In this sense, I see How to Inhabit Time as one more instalment of an argument that I’ve been trying to make since my very first book, The Fall of Interpretation (First edition was InterVarsity Press, 2000; second, revised edition is Baker Academic, 2012): We ought not to conflate finitude with fallenness; or, more positively, to affirm the goodness of creation is to affirm the goodness of finitude. And to affirm the goodness of finitude is to affirm the goodness of embodiment, including our locatedness in time and space. The promise of new creation and resurrection is not redemption from embodiment but redemption of embodiment. That redemption begins here and now, in the “already” of the kingdom that is among us. So we need a spirituality—and a theology of spiritual formation—that recognizes the goodness of creaturehood and thus affirms and recognizes the significance of time and history.

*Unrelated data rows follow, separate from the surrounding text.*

(* ===== verification/VyLsmTasks.v ===== *)
(** * The tasks of the LSM tree preserve its invariant *)

From stdpp Require Import list sorting.
From S2P Require Import Prelude Heap VyStmt VyVisible VyViews VyDeferred VyWriteIterator VyMerge VyOutput VyRun VyCompaction.
From S2P Require Import VyMem VyMemSafety VyMemTheorems VyLevels VyInsert VyLsm VyLsmSafety VyLsmSteps.

Open Scope Z_scope.

Section Tasks.
Context {T O : Type} `{!Tuples T O, !TuplesLaws T O}.
Abbreviation stmt := (vy_stmt T O).
Abbreviation mem := (vy_mem T O).
Abbreviation wi := (vy_write_iterator T O).
Abbreviation level := (list stmt).
Implicit Types (x y e r : stmt) (l : level) (ls S B : list level) (t : T) (v : vinyl T O) (m : mem) (tk : vy_task T O) (F : Prop).
Context (wl : workload).
Abbreviation inv := (inv wl).
Abbreviation rows := (foldr (fun m => Z.add (mem_rows m)) 0).

(** ** Deleting memories *)

Definition left_of (p : mem -> bool) (ms : list mem) : list mem := filter (fun m => p m = false) ms.
Definition gone_of (p : mem -> bool) (ms : list mem) : list mem := filter (fun m => p m = true) ms.

Lemma delete_mems_spec F p ms : forall v (Q : list mem -> vinyl T O -> Prop),
  Q (left_of p ms) (v <| v_rows := v_rows v - rows (gone_of p ms) |>
    <| v_mem_list_version := v_mem_list_version v + Z.of_nat (length (gone_of p ms)) |>) ->
  wpx F (delete_mems p ms) Q v.
Proof.
  induction ms as [|m ms IH]; intros v Q HQ; cbn [delete_mems].
  { apply wpx_ret. cbn in HQ. rewrite Z.sub_0_r, Z.add_0_r in HQ. by destruct v. }
  unfold left_of, gone_of in *. destruct (p m) eqn:Ep.
  - rewrite filter_cons_False in HQ by congruence. rewrite filter_cons_True in HQ by done.
    apply wpx_bind, wpx_modify, IH. cbn [foldr length] in HQ.
    by rewrite Z.sub_add_distr, Nat2Z.inj_succ, <- Z.add_1_l, Z.add_assoc in HQ.
  - rewrite filter_cons_True in HQ by done. rewrite filter_cons_False in HQ by congruence.
    apply wpx_bind, IH, wpx_ret. done.
Qed.

Lemma delete_sealed_spec F p v (Q : unit -> vinyl T O -> Prop) :
  Q tt (v <| v_sealed := left_of p (v_sealed v) |> <| v_rows := v_rows v - rows (gone_of p (v_sealed v)) |>
    <| v_mem_list_version := v_mem_list_version v + Z.of_nat (length (gone_of p (v_sealed v))) |>) ->
  wpx F (delete_sealed p) Q v.
Proof. intros HQ. unfold delete_sealed. apply wpx_bind, wpx_gets, wpx_bind, delete_mems_spec, wpx_modify. done. Qed.

Lemma rows_split p ms : rows ms - rows (gone_of p ms) = rows (left_of p ms).
Proof.
  unfold gone_of, left_of. induction ms as [|m ms IH]; [done|]. destruct (p m) eqn:Ep.
  - rewrite filter_cons_True by done. rewrite (filter_cons_False (fun m => p m = false)) by congruence. cbn. lia.
  - rewrite filter_cons_False by congruence. rewrite (filter_cons_True (fun m => p m = false)) by done. cbn. lia.
Qed.

Lemma StronglySorted_filter {A} (R : A -> A -> Prop) (P : A -> Prop) `{!forall a, Decision (P a)} (l : list A) :
  StronglySorted R l -> StronglySorted R (filter P l).
Proof.
  intros Hs. induction Hs as [|a l Hs IH Hf]; [constructor|]. rewrite filter_cons. destruct (decide (P a)); [|done].
  constructor; [done|]. rewrite Forall_forall in *. intros b Hb. apply list_elem_of_filter in Hb as [_ Hb]. by apply Hf.
Qed.

(** ** The result of a task *)

Lemma load_alike l : forall a, Forall2 alike l (load a l) /\ Forall (fun x => s_addr x <> None) (load a l).
Proof.
  induction l as [|x l IH]; intros a; [by repeat constructor|]. cbn [load]. destruct (IH (a + 1)). by repeat constructor.
Qed.
Lemma load_all_alike ls : forall a,
  Forall2 (Forall2 alike) ls (load_all a ls) /\ Forall (fun x => s_addr x <> None) (concat (load_all a ls)).
Proof.
  induction ls as [|l ls IH]; intros a; [by repeat constructor|]. cbn [load_all concat].
  destruct (load_alike l a), (IH (a + Z.of_nat (length l))). split; [by constructor|by apply Forall_app].
Qed.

However, just as some people act as if they have a “God’s eye view” of things—a “view from nowhere”—so I think too many Christians and forms of Christianity imagine they have a “view from nowhen.” We subtly imagine that because we stand in the truth we are somehow above or immune to history. This leads to all kind of illusions and self-deception, both individually and collectively. More significantly, such “nowhen” Christianities have no way to imagine how and why God gives us time and history as a gift.
To counter such “nowhen” Christianities, How to Inhabit Time tries to sketch a vision for what I call spiritual timekeeping. This is not about “what to do spiritually with your time” or some kind of spiritualized time management. Rather spiritual timekeeping is a renewed temporal awareness that is attuned to the texture of our histories, the vicissitudes of life, and the tempo of the Spirit.
How to Inhabit Time is intended as a wake-up call to the significance of one’s own temporality but also the significance of our temporality. It is both a matter of awakening to the way history lives in me and, at the same time, the way we inhabit history and history lives in us—as well as the way futurity pulls us and shapes us. It’s not as simple as seeing the spiritual significance of your calendar but rather discerning the spiritual repercussions of a history that precedes you, lives in you, and shapes the future to which you are called.
The pulse of the book has three beats: reckoning, discernment, hope. We need to reckon with our (personal and collective) histories so that we can discern how the Spirit is afoot in the present and thus hear the future to which God is calling us. In this respect, How to Inhabit Time does not offer formulas, or even specific disciplines—though it does try to articulate the formative significance of the liturgical calendar from a new angle. Instead, the book is an invitation to a posture of contemplation. I try to commend modes of becoming aware of our temporality in order to occasion new intentionality about how we inhabit time. This includes, for example, appreciating how the seasonality of a human life is significant for spiritual formation (chapter 5); or why contentment is found in learning to love what we’ll lose (chapter 5); or the importance of tempering political expectations in order to learn how to properly hope.
In some ways, the key question of the book is: What does it mean to be “faithful” if we are creatures of history and conditioned by time?
In “nowhen” forms of Christianity, the watchword is “preservation;” faithfulness is understood as the prolongation and preservation of what has been. In nowhen Christianity, “faithfulness” is a matter of guarding against change.
In spiritual timekeeping, the watchword is discernment; faithfulness requires knowing when we are in order to discern what we are called to. The goal of spiritual confrontation with our past is precisely to rid us of our delusions and idolatries so that we can finally hear what God is calling us to in the present.
The great Latino theologian Gustavo Gutiérrez once wrote: “To hope in Christ is at the same time to believe in the adventure of history.” How to Inhabit Time is meant to be an invitation to recognize we’re already in that adventure and provide a roadmap for the way.